== DATASET RECORDS

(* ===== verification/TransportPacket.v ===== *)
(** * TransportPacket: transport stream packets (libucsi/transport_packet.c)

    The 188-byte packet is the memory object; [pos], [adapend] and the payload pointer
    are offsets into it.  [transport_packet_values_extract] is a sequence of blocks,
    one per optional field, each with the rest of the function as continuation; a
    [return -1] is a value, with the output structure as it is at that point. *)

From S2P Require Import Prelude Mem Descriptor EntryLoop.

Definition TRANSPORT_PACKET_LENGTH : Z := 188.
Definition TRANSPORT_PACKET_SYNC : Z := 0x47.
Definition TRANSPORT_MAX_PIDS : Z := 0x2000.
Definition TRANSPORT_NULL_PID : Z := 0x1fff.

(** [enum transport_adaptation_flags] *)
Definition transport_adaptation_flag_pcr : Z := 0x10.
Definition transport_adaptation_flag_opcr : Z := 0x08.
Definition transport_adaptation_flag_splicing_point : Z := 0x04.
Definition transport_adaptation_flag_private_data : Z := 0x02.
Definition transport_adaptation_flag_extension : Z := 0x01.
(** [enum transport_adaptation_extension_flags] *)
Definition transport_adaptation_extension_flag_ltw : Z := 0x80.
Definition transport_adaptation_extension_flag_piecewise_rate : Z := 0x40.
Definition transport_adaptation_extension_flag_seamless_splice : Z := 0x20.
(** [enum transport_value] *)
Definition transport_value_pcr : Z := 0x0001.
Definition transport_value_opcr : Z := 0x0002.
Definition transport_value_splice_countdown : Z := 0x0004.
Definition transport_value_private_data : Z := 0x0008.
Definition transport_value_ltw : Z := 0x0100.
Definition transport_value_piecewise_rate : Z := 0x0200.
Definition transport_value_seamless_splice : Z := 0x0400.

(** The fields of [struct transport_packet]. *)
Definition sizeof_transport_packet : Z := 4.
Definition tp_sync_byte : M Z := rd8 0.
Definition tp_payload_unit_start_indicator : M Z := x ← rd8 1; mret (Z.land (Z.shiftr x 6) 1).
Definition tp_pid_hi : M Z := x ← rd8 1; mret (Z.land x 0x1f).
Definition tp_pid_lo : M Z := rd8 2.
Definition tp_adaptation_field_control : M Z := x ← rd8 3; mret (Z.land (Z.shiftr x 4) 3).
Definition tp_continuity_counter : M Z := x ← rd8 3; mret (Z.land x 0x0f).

====
== DATASET RECORDS

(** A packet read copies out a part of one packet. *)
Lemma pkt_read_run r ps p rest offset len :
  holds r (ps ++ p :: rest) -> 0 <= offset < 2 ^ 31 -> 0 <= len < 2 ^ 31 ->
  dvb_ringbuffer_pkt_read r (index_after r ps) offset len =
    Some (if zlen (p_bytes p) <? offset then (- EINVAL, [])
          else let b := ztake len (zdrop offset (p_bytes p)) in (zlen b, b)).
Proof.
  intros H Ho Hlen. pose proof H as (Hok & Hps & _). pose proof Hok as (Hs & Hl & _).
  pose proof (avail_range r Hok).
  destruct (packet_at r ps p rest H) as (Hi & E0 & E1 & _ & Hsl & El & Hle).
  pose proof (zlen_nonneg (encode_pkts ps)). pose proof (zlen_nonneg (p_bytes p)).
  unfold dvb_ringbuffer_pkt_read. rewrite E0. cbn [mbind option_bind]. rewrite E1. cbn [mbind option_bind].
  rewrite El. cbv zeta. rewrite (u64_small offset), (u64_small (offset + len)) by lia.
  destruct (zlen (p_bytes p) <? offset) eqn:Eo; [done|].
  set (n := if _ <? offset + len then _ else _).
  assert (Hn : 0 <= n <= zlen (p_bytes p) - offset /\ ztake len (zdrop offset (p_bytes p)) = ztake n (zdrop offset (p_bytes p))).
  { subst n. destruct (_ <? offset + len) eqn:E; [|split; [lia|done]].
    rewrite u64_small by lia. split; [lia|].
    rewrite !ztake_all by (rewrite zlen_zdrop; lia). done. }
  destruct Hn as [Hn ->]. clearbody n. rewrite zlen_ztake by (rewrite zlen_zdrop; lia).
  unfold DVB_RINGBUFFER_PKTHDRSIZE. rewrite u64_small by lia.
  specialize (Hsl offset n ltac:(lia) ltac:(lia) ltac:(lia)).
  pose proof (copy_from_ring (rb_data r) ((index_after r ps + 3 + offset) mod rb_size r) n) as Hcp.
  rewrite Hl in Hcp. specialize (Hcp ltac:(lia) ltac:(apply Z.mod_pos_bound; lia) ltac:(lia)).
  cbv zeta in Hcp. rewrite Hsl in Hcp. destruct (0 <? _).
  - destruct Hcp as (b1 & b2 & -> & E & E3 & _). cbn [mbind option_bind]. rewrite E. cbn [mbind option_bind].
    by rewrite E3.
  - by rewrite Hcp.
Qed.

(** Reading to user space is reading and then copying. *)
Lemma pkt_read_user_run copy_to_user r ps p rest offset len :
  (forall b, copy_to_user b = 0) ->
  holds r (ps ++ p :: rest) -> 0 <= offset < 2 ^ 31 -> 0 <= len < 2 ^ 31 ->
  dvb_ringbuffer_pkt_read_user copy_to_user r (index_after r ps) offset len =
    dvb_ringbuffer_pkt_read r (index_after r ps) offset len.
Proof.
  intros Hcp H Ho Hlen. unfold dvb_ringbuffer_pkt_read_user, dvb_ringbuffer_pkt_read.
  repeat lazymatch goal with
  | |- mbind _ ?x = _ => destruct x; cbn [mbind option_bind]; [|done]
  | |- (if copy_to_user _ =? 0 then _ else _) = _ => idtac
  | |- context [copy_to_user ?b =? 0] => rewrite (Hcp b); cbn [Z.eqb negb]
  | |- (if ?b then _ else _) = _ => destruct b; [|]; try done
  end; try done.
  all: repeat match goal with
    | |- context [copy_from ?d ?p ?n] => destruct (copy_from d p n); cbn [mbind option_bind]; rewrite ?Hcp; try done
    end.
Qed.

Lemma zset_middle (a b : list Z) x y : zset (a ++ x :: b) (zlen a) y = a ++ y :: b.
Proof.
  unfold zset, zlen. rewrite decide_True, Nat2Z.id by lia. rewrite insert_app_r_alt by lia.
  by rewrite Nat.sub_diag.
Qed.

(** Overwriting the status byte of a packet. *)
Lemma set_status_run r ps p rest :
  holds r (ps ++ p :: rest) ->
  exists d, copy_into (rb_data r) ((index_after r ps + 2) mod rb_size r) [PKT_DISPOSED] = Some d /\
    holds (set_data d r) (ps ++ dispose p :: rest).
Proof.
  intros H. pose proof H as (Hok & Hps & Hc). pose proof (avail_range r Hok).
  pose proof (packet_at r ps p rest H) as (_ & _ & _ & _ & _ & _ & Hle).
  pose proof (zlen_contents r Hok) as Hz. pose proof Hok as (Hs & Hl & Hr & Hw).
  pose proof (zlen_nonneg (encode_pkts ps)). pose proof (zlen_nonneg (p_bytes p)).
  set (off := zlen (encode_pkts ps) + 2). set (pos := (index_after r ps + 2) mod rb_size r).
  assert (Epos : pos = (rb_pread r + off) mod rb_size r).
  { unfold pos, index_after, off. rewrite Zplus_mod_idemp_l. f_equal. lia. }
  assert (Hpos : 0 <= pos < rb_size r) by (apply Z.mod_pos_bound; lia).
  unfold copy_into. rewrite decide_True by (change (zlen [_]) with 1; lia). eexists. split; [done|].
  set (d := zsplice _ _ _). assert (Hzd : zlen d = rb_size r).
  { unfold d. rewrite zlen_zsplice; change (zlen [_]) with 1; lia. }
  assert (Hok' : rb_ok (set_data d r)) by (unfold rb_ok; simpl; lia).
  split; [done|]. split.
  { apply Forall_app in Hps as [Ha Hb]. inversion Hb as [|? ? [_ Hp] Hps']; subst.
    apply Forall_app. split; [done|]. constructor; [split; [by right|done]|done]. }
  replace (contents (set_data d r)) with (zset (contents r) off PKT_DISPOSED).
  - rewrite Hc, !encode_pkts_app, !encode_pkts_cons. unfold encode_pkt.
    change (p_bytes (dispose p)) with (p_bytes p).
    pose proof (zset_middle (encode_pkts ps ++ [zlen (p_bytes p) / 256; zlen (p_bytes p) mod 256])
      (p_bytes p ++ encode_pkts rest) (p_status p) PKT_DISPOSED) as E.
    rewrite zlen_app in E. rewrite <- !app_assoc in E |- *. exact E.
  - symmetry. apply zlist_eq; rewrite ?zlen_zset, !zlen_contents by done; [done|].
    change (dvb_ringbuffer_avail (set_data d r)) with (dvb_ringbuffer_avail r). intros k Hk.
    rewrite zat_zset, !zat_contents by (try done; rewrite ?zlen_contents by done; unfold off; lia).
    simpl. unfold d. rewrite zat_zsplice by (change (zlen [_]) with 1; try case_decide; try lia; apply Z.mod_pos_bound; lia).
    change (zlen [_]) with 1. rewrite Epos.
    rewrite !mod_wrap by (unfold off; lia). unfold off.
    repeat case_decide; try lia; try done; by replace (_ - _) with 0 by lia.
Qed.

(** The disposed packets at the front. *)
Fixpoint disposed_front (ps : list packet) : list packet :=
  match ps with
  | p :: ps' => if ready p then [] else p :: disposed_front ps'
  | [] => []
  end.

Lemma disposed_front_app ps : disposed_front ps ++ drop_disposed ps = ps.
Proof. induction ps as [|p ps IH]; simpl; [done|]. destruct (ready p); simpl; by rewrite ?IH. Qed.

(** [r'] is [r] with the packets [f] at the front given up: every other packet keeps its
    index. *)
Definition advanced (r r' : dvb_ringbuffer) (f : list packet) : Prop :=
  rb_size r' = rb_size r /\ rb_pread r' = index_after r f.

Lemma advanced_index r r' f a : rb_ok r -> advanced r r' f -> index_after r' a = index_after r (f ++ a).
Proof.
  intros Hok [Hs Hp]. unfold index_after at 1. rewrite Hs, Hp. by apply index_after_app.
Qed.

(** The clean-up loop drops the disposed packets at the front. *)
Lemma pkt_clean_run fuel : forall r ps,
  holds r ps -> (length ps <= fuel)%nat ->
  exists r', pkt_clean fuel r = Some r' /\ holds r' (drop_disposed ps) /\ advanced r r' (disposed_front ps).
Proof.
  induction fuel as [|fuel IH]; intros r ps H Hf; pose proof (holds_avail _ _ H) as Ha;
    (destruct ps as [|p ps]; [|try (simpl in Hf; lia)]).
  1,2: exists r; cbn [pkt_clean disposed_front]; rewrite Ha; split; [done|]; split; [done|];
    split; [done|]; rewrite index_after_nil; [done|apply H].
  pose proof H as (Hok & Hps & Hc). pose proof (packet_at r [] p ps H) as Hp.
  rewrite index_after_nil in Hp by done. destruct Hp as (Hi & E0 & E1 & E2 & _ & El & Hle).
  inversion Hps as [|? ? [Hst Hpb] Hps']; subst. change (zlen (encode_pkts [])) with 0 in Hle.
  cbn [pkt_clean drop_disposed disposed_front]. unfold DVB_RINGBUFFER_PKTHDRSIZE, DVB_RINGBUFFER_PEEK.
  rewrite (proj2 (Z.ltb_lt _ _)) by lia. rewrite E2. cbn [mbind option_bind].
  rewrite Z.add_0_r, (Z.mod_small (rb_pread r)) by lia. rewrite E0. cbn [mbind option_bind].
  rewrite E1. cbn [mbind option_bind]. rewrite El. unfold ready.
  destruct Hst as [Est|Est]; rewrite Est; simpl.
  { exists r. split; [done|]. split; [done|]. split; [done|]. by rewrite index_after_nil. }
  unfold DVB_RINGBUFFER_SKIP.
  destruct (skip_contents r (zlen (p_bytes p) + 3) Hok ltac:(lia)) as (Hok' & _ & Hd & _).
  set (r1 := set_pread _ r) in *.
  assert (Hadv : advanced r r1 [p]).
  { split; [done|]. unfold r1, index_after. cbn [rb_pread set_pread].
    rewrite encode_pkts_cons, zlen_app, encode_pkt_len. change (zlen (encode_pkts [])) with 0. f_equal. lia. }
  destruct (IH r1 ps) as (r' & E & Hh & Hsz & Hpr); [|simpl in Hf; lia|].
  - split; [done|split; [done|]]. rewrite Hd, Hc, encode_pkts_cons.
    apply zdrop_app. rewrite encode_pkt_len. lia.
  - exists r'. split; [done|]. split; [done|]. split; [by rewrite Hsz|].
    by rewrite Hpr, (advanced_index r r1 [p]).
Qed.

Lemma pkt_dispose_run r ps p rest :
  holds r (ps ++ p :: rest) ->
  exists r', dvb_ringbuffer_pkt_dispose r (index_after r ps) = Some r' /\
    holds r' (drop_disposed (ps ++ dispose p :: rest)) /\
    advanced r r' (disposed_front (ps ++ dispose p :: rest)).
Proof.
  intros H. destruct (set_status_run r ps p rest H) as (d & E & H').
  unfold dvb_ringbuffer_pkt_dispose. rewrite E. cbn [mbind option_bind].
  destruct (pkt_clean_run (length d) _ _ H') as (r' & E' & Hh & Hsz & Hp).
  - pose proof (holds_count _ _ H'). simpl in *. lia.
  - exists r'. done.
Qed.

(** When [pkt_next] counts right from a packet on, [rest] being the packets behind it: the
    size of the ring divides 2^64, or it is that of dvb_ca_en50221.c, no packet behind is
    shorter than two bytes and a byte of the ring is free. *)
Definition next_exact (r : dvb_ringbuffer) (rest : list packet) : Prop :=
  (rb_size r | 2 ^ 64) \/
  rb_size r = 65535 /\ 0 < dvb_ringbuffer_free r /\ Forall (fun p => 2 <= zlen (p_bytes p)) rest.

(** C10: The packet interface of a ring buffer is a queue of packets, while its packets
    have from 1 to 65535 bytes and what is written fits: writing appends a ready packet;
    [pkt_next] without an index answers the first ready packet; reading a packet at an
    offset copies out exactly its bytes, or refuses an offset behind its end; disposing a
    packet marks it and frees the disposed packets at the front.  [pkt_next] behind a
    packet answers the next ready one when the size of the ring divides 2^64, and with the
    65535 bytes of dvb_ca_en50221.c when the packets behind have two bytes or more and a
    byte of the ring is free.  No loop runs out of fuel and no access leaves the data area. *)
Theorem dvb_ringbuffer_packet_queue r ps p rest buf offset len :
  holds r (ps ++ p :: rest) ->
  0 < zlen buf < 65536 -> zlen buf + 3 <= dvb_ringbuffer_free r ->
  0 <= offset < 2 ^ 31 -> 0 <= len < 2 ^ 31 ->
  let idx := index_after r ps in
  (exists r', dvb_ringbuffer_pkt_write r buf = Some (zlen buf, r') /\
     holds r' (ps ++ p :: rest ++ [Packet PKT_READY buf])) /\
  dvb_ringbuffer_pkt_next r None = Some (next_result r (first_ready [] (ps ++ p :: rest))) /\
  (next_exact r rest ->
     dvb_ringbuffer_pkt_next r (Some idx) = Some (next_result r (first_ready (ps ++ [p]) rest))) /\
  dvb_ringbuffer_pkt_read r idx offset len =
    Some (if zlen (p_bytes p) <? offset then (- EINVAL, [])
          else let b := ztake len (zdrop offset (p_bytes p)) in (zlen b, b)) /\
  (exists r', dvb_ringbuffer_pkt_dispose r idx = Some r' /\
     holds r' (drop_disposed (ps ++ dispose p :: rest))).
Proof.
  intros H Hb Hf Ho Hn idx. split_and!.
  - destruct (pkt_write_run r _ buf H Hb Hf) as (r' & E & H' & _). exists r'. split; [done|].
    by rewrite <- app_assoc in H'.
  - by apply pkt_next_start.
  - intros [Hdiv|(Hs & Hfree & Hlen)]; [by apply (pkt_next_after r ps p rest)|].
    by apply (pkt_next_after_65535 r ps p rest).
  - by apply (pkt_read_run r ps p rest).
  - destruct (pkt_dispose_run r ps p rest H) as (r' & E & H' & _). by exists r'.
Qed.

====

Above are some lines. Repeat exactly, and only, those from the line that has "(* ===== verification/TransportPacket.v" through the line that has "The 188-byte packet".

(* ===== verification/TransportPacket.v ===== *)
(** * TransportPacket: transport stream packets (libucsi/transport_packet.c)

    The 188-byte packet is the memory object; [pos], [adapend] and the payload pointer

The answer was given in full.